Key things to remember about Religious Tolerance

  • Religious tolerance means allowing different faiths to worship without persecution, which is weaker than full religious freedom or equality.

  • The middle colonies, especially Quaker-founded Pennsylvania, were the most religiously tolerant region and attracted the most diverse European migrants (KC-2.1.II.C).

  • Puritan New England was not tolerant; Massachusetts banished dissenters like Roger Williams and Anne Hutchinson, and that exile created Rhode Island.

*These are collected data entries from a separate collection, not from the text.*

Definition its_flash_fs_mblock_reset_metablock : FS unit :=
  let* r := try its_init_get_active_metablock in
  let* c := ctx in
  let metablock_to_erase_first :=
    match r with Ok _ => scratch_metablock c | Err _ => ITS_METADATA_BLOCK0 end in
  let* _ := ops_erase metablock_to_erase_first in
  let* _ := ops_erase (ITS_OTHER_META_BLOCK metablock_to_erase_first) in
  let* _ := set_ctx (fun c =>
    FsCtx (Header its_init_scratch_dblock ITS_SUPPORTED_VERSION
             (metadata_xor (meta_block_header c))
             (if erase_val fc =? 0 then 1 else 0)
             (header_pad (meta_block_header c)))
      ITS_METADATA_BLOCK0 ITS_METADATA_BLOCK1) in
  let* c := ctx in
  let start := its_mblock_file_meta_offset (max_num_files cfg) in
  let block_meta := BlockMeta (scratch_metablock c) start (u32 (block_size fc - start)) in
  let* _ := its_mblock_update_scratch_block_meta ITS_LOGICAL_DBLOCK0 block_meta in
  let* err := erase_dblocks_loop (Z.to_nat its_num_dedicated_dblocks) 0 PSA_SUCCESS in
  let* _ := check (err =? PSA_SUCCESS) PSA_ERROR_STORAGE_FAILURE in
  let* _ := reset_block_meta_loop (Z.to_nat its_num_dedicated_dblocks) 0 in
  let* _ := reset_file_meta_loop (Z.to_nat (max_num_files cfg)) 0 in
  let* _ := or_return its_mblock_write_scratch_meta_header PSA_ERROR_GENERIC_ERROR in
  let* c := ctx in
  let* _ := ops_flush (scratch_metablock c) in
  its_mblock_swap_metablocks.
End mblock.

  • Maryland's Act of Toleration (1649) protected Christians only, showing that colonial tolerance almost always came with limits.

  • Religious tolerance is a top comparison point for Topic 2.8, letting you contrast New England, the middle colonies, and the Chesapeake in one clean argument.

  • Colonial tolerance debates set up the Period 3 story of religious freedom, separation of church and state, and the First Amendment.

Frequently asked questions about Religious Tolerance

What is religious tolerance in APUSH?

It's the acceptance of different religious beliefs and practices without persecution. In Unit 2, it distinguishes the diverse, tolerant middle colonies and Rhode Island from intolerant Puritan New England.

Did the Puritans come to America for religious freedom?

Not really, and this is a classic APUSH trap. Puritans wanted freedom to practice their own faith, not freedom for everyone. Massachusetts Bay banished Roger Williams (1636) and Anne Hutchinson (1638) for dissenting from Puritan orthodoxy.

How is religious tolerance different from religious freedom?

Tolerance means a dominant faith permits others to exist, usually with strings attached, like Maryland's 1649 Act of Toleration covering only Christians. Religious freedom means government doesn't favor any faith at all, an idea Roger Williams pioneered in Rhode Island.

Which colonies were the most religiously tolerant?

Rhode Island (founded by Roger Williams on religious liberty), Pennsylvania (Quaker tolerance drew diverse European migrants), and Maryland (limited toleration for Christians under the 1649 Act of Toleration).

Why did the middle colonies have more religious tolerance than New England?

The middle colonies were built around commerce and attracting settlers, so welcoming many faiths was good business and good policy. Quaker beliefs in Pennsylvania also favored tolerance, while New England's Puritan founders prioritized religious conformity over diversity.